Reproduce only the top of the records, down to and including the line containing "[[-> ->]|[? H2]]%(lookup_status".

* Saved data entries *

┌──

(** The thread that was switched from goes to the end of the ready list, or
    stays where it is. *)
Lemma thr_resched T cb R Q c idle old th :
  thr_inv T cb R Q c idle (PPending old) → T !! old = Some th → old ≠ idle →
  (t_status th = THREAD_READY ∨ t_status th = THREAD_RUNNING) →
  thr_inv (<[old := set_status THREAD_READY th]> T) cb (R ++ [old]) Q c idle PNormal.
Proof.
  intros [] Ht Hi Hs. destruct ti_phase0 as (Hoc & th0 & H0 & Hnr).
  rewrite Ht in H0. injection H0 as <-. specialize (Hnr Hi).
  assert (old ∉ R) as HoR.
  { intros Hin. destruct (ti_ready0 _ Hin) as (_ & _ & ? & ? & ?). congruence. }
  split; try done.
  - rewrite lookup_insert_ne; [done|]. intros ->. congruence.
  - rewrite lookup_insert_is_Some'. by right.
  - intros th'. rewrite lookup_insert_ne by done. auto.
  - rewrite lookup_insert_ne by done. done.
  - intros y th' [[-> ->]|[_ Hy]]%(lookup_status _ _ _ _ _ Ht); simpl; eauto.
  - intros y y' th1 th2 [[-> ->]|[? H1]]%(lookup_status _ _ _ _ _ Ht)
      [[-> ->]|[? H2]]%(lookup_status _ _ _ _ _ Ht); simpl; eauto.
  - apply NoDup_app. split_and!; [done| |apply NoDup_singleton].
    intros y Hy ->%list_elem_of_singleton. done.
  - intros y [Hy|Hy%list_elem_of_singleton]%elem_of_app; [|subst y].
    + destruct (ti_ready0 _ Hy) as (H1 & H2 & H3). split_and!; [done..|].
      rewrite lookup_insert_ne; [done|]. by intros ->.
    + split_and!; [done..|]. eexists. by rewrite lookup_insert_eq.
  - intros x Hq. destruct (ti_queue0 x Hq) as [|(t & th' & H1 & H2 & H3 & H4)]; [by left|]. right.
    exists t, th'. rewrite lookup_insert_ne; [done|]. intros <-. destruct Hs; congruence.
  - intros t th' [[-> ->]|[Hn Hl]]%(lookup_status _ _ _ _ _ Ht) Hti; simpl; [set_solver +|].
    specialize (ti_status0 t th' Hl Hti). destruct (t_status th'); try done; [set_solver|..].
    + left. destruct ti_status0 as [|[= ->]]; done.
    + naive_solver.
Qed.
(* ===== verification/Digits.v ===== *)
(** * Characters, buffers and digits

    Shared by the two formatted printers (log/tty.c and nanoprintf): a
    character is a byte, a C string the list of its characters, a character
    array a list whose length is its size. *)

From Stdlib Require Export Ascii.
From S2P Require Import Prelude.
Local Open Scope Z_scope.

(** [str[i] = c] in a buffer. *)
Definition buf_set (i : nat) (c : Z) (buf : list Z) : res (list Z) :=
  if (i <? length buf)%nat then Ok (<[i := c]> buf) else Fault (Z.of_nat i).

(** The string at the start of a buffer. *)
Fixpoint cstr (buf : list Z) : list Z :=
  match buf with [] => [] | c :: rest => if c =? 0 then [] else c :: cstr rest end.

(** Characters of a Rocq string, for examples. *)
Definition chars (s : string) : list Z := map (λ a, Z.of_N (Ascii.N_of_ascii a)) (String.list_ascii_of_string s).

(** A character constant. *)
Definition ch (a : Ascii.ascii) : Z := Z.of_N (Ascii.N_of_ascii a).
Arguments ch a%_char_scope.

(** The digits of a number, least significant first. *)
Fixpoint digits (fuel : nat) (base v : Z) : list Z :=
  match fuel with
  | O => []
  | S fuel' => v mod base :: (if v `div` base =? 0 then [] else digits fuel' base (v `div` base))
  end.

Lemma digits_value fuel base v :
  2 ≤ base → 0 ≤ v < base ^ Z.of_nat fuel →
  foldr (λ d n, n * base + d) 0 (digits fuel base v) = v ∧
  Forall (λ d, 0 ≤ d < base) (digits fuel base v).
Proof.
  intros Hb. revert v. induction fuel as [|fuel IH]; intros v Hv; cbn [digits].
  { simpl in *. split; [lia|constructor]. }
  assert (0 < base) as Hb0 by lia. pose proof (Z.mod_pos_bound v base Hb0).
  pose proof (Z.div_mod v base ltac:(lia)).
  destruct (Z.eqb_spec (v `div` base) 0) as [E|E]; simpl.
  { split; [lia|]. by constructor. }
  destruct (IH (v `div` base)) as [I1 I2].
  { split; [apply Z.div_pos; lia|]. apply Z.div_lt_upper_bound; [lia|].
    rewrite Nat2Z.inj_succ, Z.pow_succ_r in Hv by lia. lia. }
  rewrite I1. split; [lia|]. by constructor.
Qed.

Lemma digits_length fuel base v n :
  2 ≤ base → 0 ≤ v < base ^ Z.of_nat n → (0 < n)%nat → (length (digits fuel base v) ≤ n)%nat.
Proof.
  intros Hb. revert v n. induction fuel as [|fuel IH]; intros v n Hv Hn; simpl; [lia|].
  destruct (Z.eqb_spec (v `div` base) 0) as [E|E]; simpl; [lia|].
  destruct n as [|[|n]]; [lia| |].
  { destruct E. apply Z.div_small. rewrite Z.pow_1_r in Hv. lia. }
  apply le_n_S, IH; [|lia]. split; [apply Z.div_pos; lia|]. apply Z.div_lt_upper_bound; [lia|].
  rewrite (Nat2Z.inj_succ (S n)), Z.pow_succ_r in Hv by lia. lia.
Qed.

(** The most significant digit of a positive number is not zero. *)
Lemma digits_last fuel base v :
  2 ≤ base → 0 < v < base ^ Z.of_nat fuel → ∃ d, last (digits fuel base v) = Some d ∧ d ≠ 0.
Proof.
  intros Hb. revert v. induction fuel as [|fuel IH]; intros v Hv; cbn [digits]; [simpl in Hv; lia|].
  pose proof (Z.div_mod v base ltac:(lia)).
  destruct (Z.eqb_spec (v `div` base) 0) as [E|E].
  { exists (v mod base). split; [done|]. rewrite E in *. lia. }
  assert (0 ≤ v `div` base) by (apply Z.div_pos; lia).
  destruct (IH (v `div` base)) as (d & Hd & Hd0).
  { split; [lia|]. apply Z.div_lt_upper_bound; [lia|].
    rewrite Nat2Z.inj_succ, Z.pow_succ_r in Hv by lia. lia. }
  exists d. split; [|done]. destruct (digits fuel base (v `div` base)); [done|]. by rewrite last_cons_cons.
Qed.

Lemma insert_middle (a r : list Z) x c : <[length a := c]> (a ++ x :: r) = a ++ c :: r.
Proof. rewrite insert_app_r_alt by done. by rewrite Nat.sub_diag. Qed.

Lemma buf_set_at i c (a r : list Z) x : length a = i → buf_set i c (a ++ x :: r) = Ok (a ++ c :: r).
Proof.
  intros <-. unfold buf_set. rewrite length_app. simpl.
  rewrite (proj2 (Nat.ltb_lt _ _)) by lia. by rewrite insert_middle.
Qed.

Lemma cstr_app str r : Forall (λ c, c ≠ 0) str → cstr (str ++ 0 :: r) = str.
Proof.
  induction 1 as [|c str Hc _ IH]; simpl; [done|]. by rewrite (proj2 (Z.eqb_neq _ _) Hc), IH.
Qed.

Lemma cstr_take_app l r : cstr (l ++ 0 :: r) = cstr l.
Proof. induction l as [|c l IH]; simpl; [done|]. destruct (c =? 0); [done|]. by rewrite IH. Qed.
(* ===== verification/Npf.v ===== *)
(** * nanoprintf: include/nanoprintf.h as log.c configures it

    Field widths, precisions, large and binary conversions are compiled in,
    floating point and write-back are not; the compiler is one that provides
    [__builtin_clzll].  Characters are bytes; a C string is the list of its
    characters, so reading [*cur] at the end of the list gives zero.  Signed
    overflow, which C leaves undefined, is a [Fault], as is a missing
    argument.  The formatter writes through a callback [pc] with a state
    of its own. *)

From S2P Require Import Prelude Digits.
Local Open Scope Z_scope.
Local Open Scope kernel_scope.

#[export] Instance res_ret : MRet res := @Ok.
#[export] Instance res_bind : MBind res := λ A B k c,
  match c with
  | Ok a => k a
  | Panic msg => Panic msg
  | Fault addr => Fault addr
  | NoFuel => NoFuel
  end.

Definition lift {S A : Type} (r : res A) : M S A := λ s,
  match r with
  | Ok a => Ok (a, s)
  | Panic msg => Panic msg
  | Fault addr => Fault addr
  | NoFuel => NoFuel
  end.

(** ** Integers of C *)

Definition INT_MIN : Z := - 2 ^ 31.
Definition INT_MAX : Z := 2 ^ 31 - 1.

(** The value of an expression of type [int]. *)
Definition int (v : Z) : res Z := if (INT_MIN <=? v) && (v <=? INT_MAX) then Ok v else Fault v.

(** A conversion to a signed type of [w] bits. *)
Definition sint (w v : Z) : Z := let m := wrap w v in if m <? 2 ^ (w - 1) then m else m - 2 ^ w.
(** The text of the directives that the parser reads, [None] where the
    reference does not say.  NpfFormat.v gives the text of a format without
    the parser, and proves that this is the same. *)
Fixpoint printf_text (fuel : nat) (format : list Z) (args : list va_slot) : option (list Z) :=
  match format, fuel with
  | [], _ => Some []
  | _, O => None
  | c :: rest, Datatypes.S fuel' =>
      if negb (c =? ch "%") then (c ::.) <$> printf_text fuel' rest args else
      match npf_parse_format_spec format with
      | Ok None => (c ::.) <$> printf_text fuel' rest args
      | Ok (Some (len, fs)) =>
          match npf_star_args fs args with
          | Ok (fs', args1) =>
              if directive_ok fs' then
                match printf_directive fs' args1 with
                | Some (out, args') => (out ++.) <$> printf_text fuel' (drop (Z.to_nat len) format) args'
                | None => None
                end
              else None
          | _ => None
          end
      | _ => None
      end
  end.

(** Printing a whole text. *)
Fixpoint put_all {S : Type} (pc : Z → M S unit) (out : list Z) : M S unit :=
  match out with [] => mret tt | c :: out' => pc c;; put_all pc out' end.

Section formatter.
Context {S : Type} (pc : Z → M S unit).
(* ===== verification/NpfFormat.v ===== *)
(** * nanoprintf: formats as data, and the text the C standard gives them

    The syntax of formats is a data type with its own printer, and what a
    format prints is computed from that data, the arguments and the widths of
    C's integer types alone: nothing here calls the parser, the argument
    extraction or the digit conversion of Npf.v.  The theorems say that the
    formatter, given the characters of a format, prints this text. *)

From S2P Require Import Prelude Digits Npf NpfThms.
Local Open Scope Z_scope.
Local Open Scope kernel_scope.

(** ** Syntax *)

Inductive pf_flag := FlagMinus | FlagZero | FlagPlus | FlagSpace | FlagAlt.

(** Literal numbers are lists of decimal digits. *)
Inductive pf_width := WidthNone | WidthNum (ds : list Z) | WidthStar.
Inductive pf_prec := PrecNone | PrecNum (ds : list Z) | PrecNeg (ds : list Z) | PrecStar.

Inductive pf_len :=
| LenInt | LenChar | LenShort | LenLong | LenLongLong | LenIntmax | LenSize | LenPtrdiff.

Inductive pf_conv :=
| PfPercent | PfChar | PfString | PfSignedD | PfSignedI | PfOctal | PfUnsigned
| PfHex (upper : bool) | PfBinary (upper : bool) | PfPointer.

(** What stands between the percent sign and the conversion. *)
Record pf_prefix := MkPrefix { x_flags : list pf_flag; x_width : pf_width; x_prec : pf_prec; x_len : pf_len }.

(** A literal character, a directive, or a percent sign (with what looks like
    the start of a directive) that no conversion follows. *)
Inductive pf_item := PfLit (c : Z) | PfDir (x : pf_prefix) (k : pf_conv) | PfStray (x : pf_prefix).

#[export] Instance pf_flag_eq_dec : EqDecision pf_flag.
Proof. solve_decision. Defined.
#[export] Instance pf_width_eq_dec : EqDecision pf_width.
Proof. solve_decision. Defined.

Definition flag_char (f : pf_flag) : Z :=
  match f with
  | FlagMinus => ch "-" | FlagZero => ch "0" | FlagPlus => ch "+" | FlagSpace => ch " " | FlagAlt => ch "#"
  end.

Definition show_number (ds : list Z) : list Z := map (λ d, ch "0" + d) ds.
Definition number_of (ds : list Z) : Z := foldl (λ n d, 10 * n + d) 0 ds.

Definition show_pf_width (w : pf_width) : list Z :=
  match w with WidthNone => [] | WidthNum ds => show_number ds | WidthStar => chars "*" end.
Definition show_pf_prec (p : pf_prec) : list Z :=
  match p with
  | PrecNone => [] | PrecNum ds => ch "." :: show_number ds
  | PrecNeg ds => ch "." :: ch "-" :: show_number ds | PrecStar => chars ".*"
  end.
Definition show_pf_len (l : pf_len) : list Z :=
  match l with
  | LenInt => [] | LenChar => chars "hh" | LenShort => chars "h" | LenLong => chars "l" | LenLongLong => chars "ll"
  | LenIntmax => chars "j" | LenSize => chars "z" | LenPtrdiff => chars "t"
  end.
Definition conv_char (k : pf_conv) : Z :=
  match k with
  | PfPercent => ch "%" | PfChar => ch "c" | PfString => ch "s" | PfSignedD => ch "d" | PfSignedI => ch "i"
  | PfOctal => ch "o" | PfUnsigned => ch "u" | PfHex false => ch "x" | PfHex true => ch "X"
  | PfBinary false => ch "b" | PfBinary true => ch "B" | PfPointer => ch "p"
  end.

Definition show_prefix (x : pf_prefix) : list Z :=
  map flag_char (x_flags x) ++ show_pf_width (x_width x) ++ show_pf_prec (x_prec x) ++ show_pf_len (x_len x).
Definition show_pf_item (i : pf_item) : list Z :=
  match i with
  | PfLit c => [c]
  | PfDir x k => ch "%" :: show_prefix x ++ [conv_char k]
  | PfStray x => ch "%" :: show_prefix x
  end.
Definition show_pf (f : list pf_item) : list Z := concat (map show_pf_item f).

(** ** Which data are formats *)

Definition in_chars (s : string) (c : Z) : bool := existsb (Z.eqb c) (chars s).
Arguments in_chars s%_string_scope c.

Definition number_ok (ds : list Z) : bool :=
  forallb (λ d, (0 <=? d) && (d <=? 9)) ds && (number_of ds <=? INT_MAX).

(** A literal width does not start with a zero, which is a flag. *)
Definition width_ok (w : pf_width) : bool :=
  match w with WidthNum ds => number_ok ds && (1 <=? hd 0 ds) | _ => true end.
Definition prec_ok (p : pf_prec) : bool :=
  match p with PrecNum ds | PrecNeg ds => number_ok ds | _ => true end.
Definition prefix_ok (x : pf_prefix) : bool := width_ok (x_width x) && prec_ok (x_prec x).

(** The character [c] after the prefix would still belong to it. *)
Definition extends (x : pf_prefix) (c : Z) : bool :=
  match x_len x with
  | LenInt =>
      in_chars "hljzt" c ||
      match x_prec x with
      | PrecNone =>
          (c =? ch ".") ||
          match x_width x with
          | WidthNone => in_chars "-0+ #123456789*" c
          | WidthNum _ => in_chars "0123456789" c
          | WidthStar => false
          end
      | PrecNum [] => in_chars "0123456789*-" c
      | PrecNum _ | PrecNeg _ => in_chars "0123456789" c
      | PrecStar => false
      end
  | LenShort => c =? ch "h"
  | LenLong => c =? ch "l"
  | _ => false
  end.

Definition conversions : string := "%csdiouxXbBp".

Fixpoint pf_ok (f : list pf_item) : bool :=
  match f with
  | [] => true
  | PfLit c :: f' => negb (c =? 0) && negb (c =? ch "%") && pf_ok f'
  | PfDir x _ :: f' => prefix_ok x && pf_ok f'
  | PfStray x :: f' =>
      let c := hd 0 (show_pf f') in
      prefix_ok x && negb (extends x c) && negb (in_chars conversions c) && pf_ok f'
  end.

(** ** What formats print *)

(** The value of a [w]-bit signed integer with these low bits. *)
Definition c_signed (w v : Z) : Z := (v + 2 ^ (w - 1)) mod 2 ^ w - 2 ^ (w - 1).

(** The bits of the C types: [int], [char], [short], [long] and larger. *)
Definition len_bits (l : pf_len) : Z :=
  match l with LenInt => 32 | LenChar => 8 | LenShort => 16 | _ => 64 end.

Definition digit_chars (upper : bool) : list Z :=
  chars (if upper then "0123456789ABCDEF" else "0123456789abcdef").
Definition pf_numeral (base : Z) (upper : bool) (v : Z) : list Z :=
  rev (map (λ d, nth (Z.to_nat d) (digit_chars upper) 0) (digits 64 base v)).

(** The layout of a directive: field width and justification, padding with
    zeros, precision, the sign of numbers that are not negative, and the
    alternative form. *)
Record pf_layout := MkLayout {
  l_width : Z; l_left : bool; l_zero : bool; l_prec : option Z; l_sign : list Z; l_alt : bool }.

Definition pf_field (l : pf_layout) (pre body : list Z) : list Z :=
  let n := (Z.to_nat (l_width l) - (length pre + length body))%nat in
  if l_left l then pre ++ body ++ replicate n (ch " ")
  else if l_zero l then pre ++ replicate n (ch "0") ++ body
  else replicate n (ch " ") ++ pre ++ body.

(** At least as many digits as the precision says, none for zero with a
    precision of zero; [octal] asks for a leading zero. *)
Definition pf_digits (base : Z) (upper octal : bool) (p : option Z) (v : Z) : list Z :=
  let ds := if (v =? 0) && bool_decide (p = Some 0) then [] else pf_numeral base upper v in
  let ds := if octal && negb (hd 0 ds =? ch "0") then ch "0" :: ds else ds in
  replicate (Z.to_nat (default 0 p) - length ds) (ch "0") ++ ds.

Definition pf_unsigned (l : pf_layout) (len : pf_len) (base : Z) (upper : bool) (x w : Z) : list Z :=
  let v := w mod 2 ^ len_bits len in
  pf_field l (if l_alt l && negb (v =? 0) && negb (x =? 0) then [ch "0"; x] else [])
    (pf_digits base upper (l_alt l && (base =? 8)) (l_prec l) v).

Definition pf_conv_text (k : pf_conv) (len : pf_len) (l : pf_layout) (args : list va_slot) :
    option (list Z * list va_slot) :=
  match k, args with
  | PfPercent, _ => Some (pf_field l [] [ch "%"], args)
  | PfChar, VaWord w :: args' => Some (pf_field l [] [w mod 256], args')
  | PfString, VaStr _ s :: args' =>
      if Z.of_nat (length s) <=? 2 ^ 30 then
        Some (pf_field l [] (match l_prec l with Some p => take (Z.to_nat p) (cstr s) | None => cstr s end), args')
      else None
  | (PfSignedD | PfSignedI), VaWord w :: args' =>
      let v := c_signed (len_bits len) w in
      Some (pf_field l (if v <? 0 then [ch "-"] else l_sign l) (pf_digits 10 false false (l_prec l) (Z.abs v)), args')
  | PfOctal, VaWord w :: args' => Some (pf_unsigned l len 8 false 0 w, args')
  | PfUnsigned, VaWord w :: args' => Some (pf_unsigned l len 10 false 0 w, args')
  | PfHex upper, VaWord w :: args' =>
      Some (pf_unsigned l len 16 upper (if upper then ch "X" else ch "x") w, args')
  | PfBinary upper, VaWord w :: args' =>
      Some (pf_unsigned l len 2 upper (if upper then ch "B" else ch "b") w, args')
  | PfPointer, VaWord w :: args' => Some (pf_field l (chars "0x") (pf_numeral 16 false (w mod 2 ^ 64)), args')
  | _, _ => None
  end.

(** The [int] of a star. *)
Definition star_arg (args : list va_slot) : option (Z * list va_slot) :=
  match args with
  | VaWord w :: args' => Some (c_signed 32 w, args')
  | VaStr p _ :: args' => Some (c_signed 32 p, args')
  | [] => None
  end.

(** The width, a negative one for a left-justified field. *)
Definition width_arg (w : pf_width) (args : list va_slot) : option (Z * list va_slot) :=
  match w with
  | WidthNone => Some (0, args)
  | WidthNum ds => Some (number_of ds, args)
  | WidthStar => star_arg args
  end.

(** The precision; a negative one counts as none.  Percent signs, characters
    and pointers have none: a star takes no argument there. *)
Definition takes_prec (k : pf_conv) : bool := match k with PfPercent | PfChar | PfPointer => false | _ => true end.
Definition prec_arg (k : pf_conv) (p : pf_prec) (args : list va_slot) : option (option Z * list va_slot) :=
  match p with
  | PrecNone => Some (None, args)
  | PrecNum ds =>
      if takes_prec k then Some (Some (number_of ds), args)
      else if number_of ds =? 0 then Some (None, args) else None
  | PrecNeg ds => if number_of ds =? 0 then Some (None, args) else None
  | PrecStar =>
      if takes_prec k then
        a ← star_arg args;
        if a.1 <? - 2 ^ 30 then None else Some (if a.1 <? 0 then None else Some a.1, a.2)
      else Some (None, args)
  end.

(** The zero flag: not with the minus flag, not for strings, and not where
    the directive of an octal, decimal or hexadecimal number has a
    precision. *)
Definition has (f : pf_flag) (fl : list pf_flag) : bool := bool_decide (f ∈ fl).
Definition zero_flag (x : pf_prefix) (k : pf_conv) : bool :=
  has FlagZero (x_flags x) && negb (has FlagMinus (x_flags x)) &&
  match k with
  | PfString => false
  | PfPercent | PfChar | PfPointer | PfBinary _ => true
  | _ => match x_prec x with PrecNone | PrecNeg _ => true | _ => false end
  end.

Definition layout (x : pf_prefix) (k : pf_conv) (w : Z) (p : option Z) : pf_layout :=
  MkLayout (Z.abs w) (has FlagMinus (x_flags x) || (w <? 0)) (zero_flag x k) p
    (if has FlagPlus (x_flags x) then [ch "+"] else if has FlagSpace (x_flags x) then [ch " "] else [])
    (has FlagAlt (x_flags x)).

(** The layouts the text is given for: a width and a precision of at most
    [2 ^ 30]; the zero flag not with a negative star width, not with the
    precision of a binary number, and not for characters. *)
Definition pf_layout_ok (k : pf_conv) (l : pf_layout) : bool :=
  (l_width l <=? 2 ^ 30) && (default 0 (l_prec l) <=? 2 ^ 30) &&
  negb (l_zero l && (l_left l || bool_decide (is_Some (l_prec l)) ||
    match k with PfPercent | PfChar | PfString => true | _ => false end)).

Definition pf_dir_text (x : pf_prefix) (k : pf_conv) (args : list va_slot) : option (list Z * list va_slot) :=
  w ← width_arg (x_width x) args;
  p ← prec_arg k (x_prec x) w.2;
  let l := layout x k w.1 p.1 in
  if pf_layout_ok k l then pf_conv_text k (x_len x) l p.2 else None.

Fixpoint pf_text (f : list pf_item) (args : list va_slot) : option (list Z) :=
  match f with
  | [] => Some []
  | PfLit c :: f' => (c ::.) <$> pf_text f' args
  | PfDir x k :: f' => o ← pf_dir_text x k args; (o.1 ++.) <$> pf_text f' o.2
  | PfStray x :: f' => (show_pf_item (PfStray x) ++.) <$> pf_text f' args
  end.

(** ** The parser reads what is shown *)

Lemma is_digit_chars c : is_digit c = in_chars "0123456789" c.
Proof.
  unfold is_digit, in_chars. change (ch "0") with 48. change (ch "9") with 57.
  vm_compute chars. cbn [existsb]. apply Bool.eq_true_iff_eq.
  rewrite andb_true_iff, !Z.leb_le, !orb_true_iff, !Z.eqb_eq. split; [lia|].
  intros [|[|[|[|[|[|[|[|[|[|]]]]]]]]]]; by try lia.
Qed.

Lemma in_chars_spec s c : in_chars s c = true ↔ c ∈ chars s.
Proof.
  unfold in_chars. rewrite existsb_exists, list_elem_of_In. split; [by intros (? & ? & ->%Z.eqb_eq)|].
  intros. exists c. by rewrite Z.eqb_refl.
Qed.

└──

* Exercise solution *
(** The thread that was switched from goes to the end of the ready list, or
    stays where it is. *)
Lemma thr_resched T cb R Q c idle old th :
  thr_inv T cb R Q c idle (PPending old) → T !! old = Some th → old ≠ idle →
  (t_status th = THREAD_READY ∨ t_status th = THREAD_RUNNING) →
  thr_inv (<[old := set_status THREAD_READY th]> T) cb (R ++ [old]) Q c idle PNormal.
Proof.
  intros [] Ht Hi Hs. destruct ti_phase0 as (Hoc & th0 & H0 & Hnr).
  rewrite Ht in H0. injection H0 as <-. specialize (Hnr Hi).
  assert (old ∉ R) as HoR.
  { intros Hin. destruct (ti_ready0 _ Hin) as (_ & _ & ? & ? & ?). congruence. }
  split; try done.
  - rewrite lookup_insert_ne; [done|]. intros ->. congruence.
  - rewrite lookup_insert_is_Some'. by right.
  - intros th'. rewrite lookup_insert_ne by done. auto.
  - rewrite lookup_insert_ne by done. done.
  - intros y th' [[-> ->]|[_ Hy]]%(lookup_status _ _ _ _ _ Ht); simpl; eauto.
  - intros y y' th1 th2 [[-> ->]|[? H1]]%(lookup_status _ _ _ _ _ Ht)
      [[-> ->]|[? H2]]%(lookup_status _ _ _ _ _ Ht); simpl; eauto.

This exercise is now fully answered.